▶ [WHAT YOU SHOULD DO]
Across the entries below, the lines containing "mention" should be counted and only their number returned.
Start of THE RECORDS
Lemma getMsgTag_me_form (bot : Bot) (msg : Message) (rest : list string) :
  split (msg_text msg) = mention bot :: "me" :: rest ->
  getMsgTag bot msg =
    ([], inr (Params {| user := msg_user msg; channel := msg_channel msg;
                        limit := parseInt_or (rest !! 0%nat) (get (config bot) "limit") |})).
Proof.
  intros E. unfold getMsgTag.
  rewrite (_isCalled_addressed bot msg "me" rest E) by discriminate.
  rewrite E. reflexivity.
Qed.

(** X17. Until the client has authenticated, [this.id] is undefined and the
    bot takes the literal "<@undefined>" for its own mention: a message that
    addresses it is parsed as a request. Once [AUTHENTICATED] has set an id,
    the same message addresses no one; the configuration is untouched. *)
Theorem unauthenticated_bot_answers_to_undefined (bot : Bot) (msg : Message)
    (rest : list string) (self_name self_id : string) :
  id bot = None ->
  self_id <> "undefined" ->
  split (msg_text msg) = "<@undefined>" :: "me" :: rest ->
  getMsgTag bot msg =
    ([], inr (Params {| user := msg_user msg; channel := msg_channel msg;
                        limit := parseInt_or (rest !! 0%nat) (get (config bot) "limit") |}))
  /\ getMsgTag (on_authenticated self_name self_id bot) msg = ([], inr False_)
  /\ config (on_authenticated self_name self_id bot) = config bot.
Proof.
  intros Hid Hne E.
  assert (mention bot = "<@undefined>") as Hm by (unfold mention; by rewrite Hid).
  split; [|split; [|reflexivity]].
  - apply getMsgTag_me_form. by rewrite Hm.
  - apply on_message_not_called, _isCalled_None. left. rewrite E.
    cbn [lookup list_lookup]. intros [= H]. apply Hne.
    change ("undefined" +:+ ">" = self_id +:+ ">") in H.
    symmetry. by apply append_gt_inj.
Qed.

Lemma unauthenticated_bot_answers_to_undefined_witness :
  getMsgTag {| config := config_default_js VNull; name := None; id := None |}
    (message0 "<@undefined> me") =
    ([], inr (Params {| user := "U1"; channel := "C1"; limit := VNum 150 |})).
Proof.
  apply (unauthenticated_bot_answers_to_undefined
           {| config := config_default_js VNull; name := None; id := None |}
           (message0 "<@undefined> me") [] "markov" "B");
    [reflexivity|discriminate|reflexivity].
Defined.

(** ** Construction *)

Lemma new_Bot_result (cfg : object) (h : heap) :
  snd (new_Bot cfg h) =
    match check_config cfg with
    | Some e => inl e
    | None => inr {| config_ref := defaultConfig |}
    end.
Proof. unfold new_Bot, Object_assign. by destruct (check_config cfg). Qed.
Lemma main_exit_status_and_output_witness :
  exitStatus (main osNoCwd (seqSched "1ms") ["count_locs"; "src"; "*.go"]) = 1 /\
  stdout (main osNoCwd (seqSched "1ms") ["count_locs"; "src"; "*.go"]) = EmptyString /\
  stderr (main osNoCwd (seqSched "1ms") ["count_locs"; "src"; "*.go"]) <> EmptyString.
Proof.
  assert (H1 : exitStatus (main osNoCwd (seqSched "1ms")
                             ["count_locs"; "src"; "*.go"]) = 1) by reflexivity.
  split; [exact H1|].
  exact (proj1 (proj2 (main_exit_status_and_output osNoCwd (seqSched "1ms")
                         ["count_locs"; "src"; "*.go"])) H1).
Defined.

Lemma length_remove_dups_le (l : list string) :
  (length (remove_dups l) <= length l)%nat.
Proof.
  induction l as [|x l IH]; simpl; [lia|].
  destruct (decide_rel elem_of x l); simpl; lia.
Qed.

Lemma length_remove_dups_eq (l : list string) :
  length (remove_dups l) = length l <-> NoDup l.
Proof.
  induction l as [|x l IH]; simpl.
  - split; [constructor | done].
  - pose proof (length_remove_dups_le l).
    destruct (decide_rel elem_of x l) as [Hin|Hnin]; simpl.
    + split; [lia|]. intros Hnd. apply NoDup_cons in Hnd as [? _]. done.
    + split.
      * intros Hlen. apply NoDup_cons. split; [done|]. apply IH. lia.
      * intros Hnd. apply NoDup_cons in Hnd as [_ Hnd]. apply IH in Hnd. lia.
Qed.

Lemma length_filter_eq (P : string -> Prop) `{forall x, Decision (P x)}
      (l : list string) :
  length (filter P l) = length l <-> forall x, x ∈ l -> P x.
Proof.
  induction l as [|x l IH]; [split; [intros _ y Hy; by apply elem_of_nil in Hy | done]|].
  rewrite filter_cons. pose proof (length_filter P l).
  destruct (decide (P x)) as [HP|HP]; simpl.
  - split.
    + intros Hlen y [->|Hy]%elem_of_cons; [done|]. apply IH; [lia | done].
    + intros Hall. f_equal. apply IH. intros y Hy. apply Hall. by right.
  - split; [lia|]. intros Hall. exfalso. apply HP, Hall. by left.
Qed.

Lemma filter_all (P : string -> Prop) `{forall x, Decision (P x)}
      (l : list string) :
  (forall x, x ∈ l -> P x) -> filter P l = l.
Proof.
  induction l as [|x l IH]; intros Hall; [done|].
  rewrite filter_cons, decide_True by (apply Hall; by left).
  f_equal. apply IH. intros y Hy. apply Hall. by right.
Qed.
End of THE RECORDS
▶ [WRITTEN RESPONSE]
3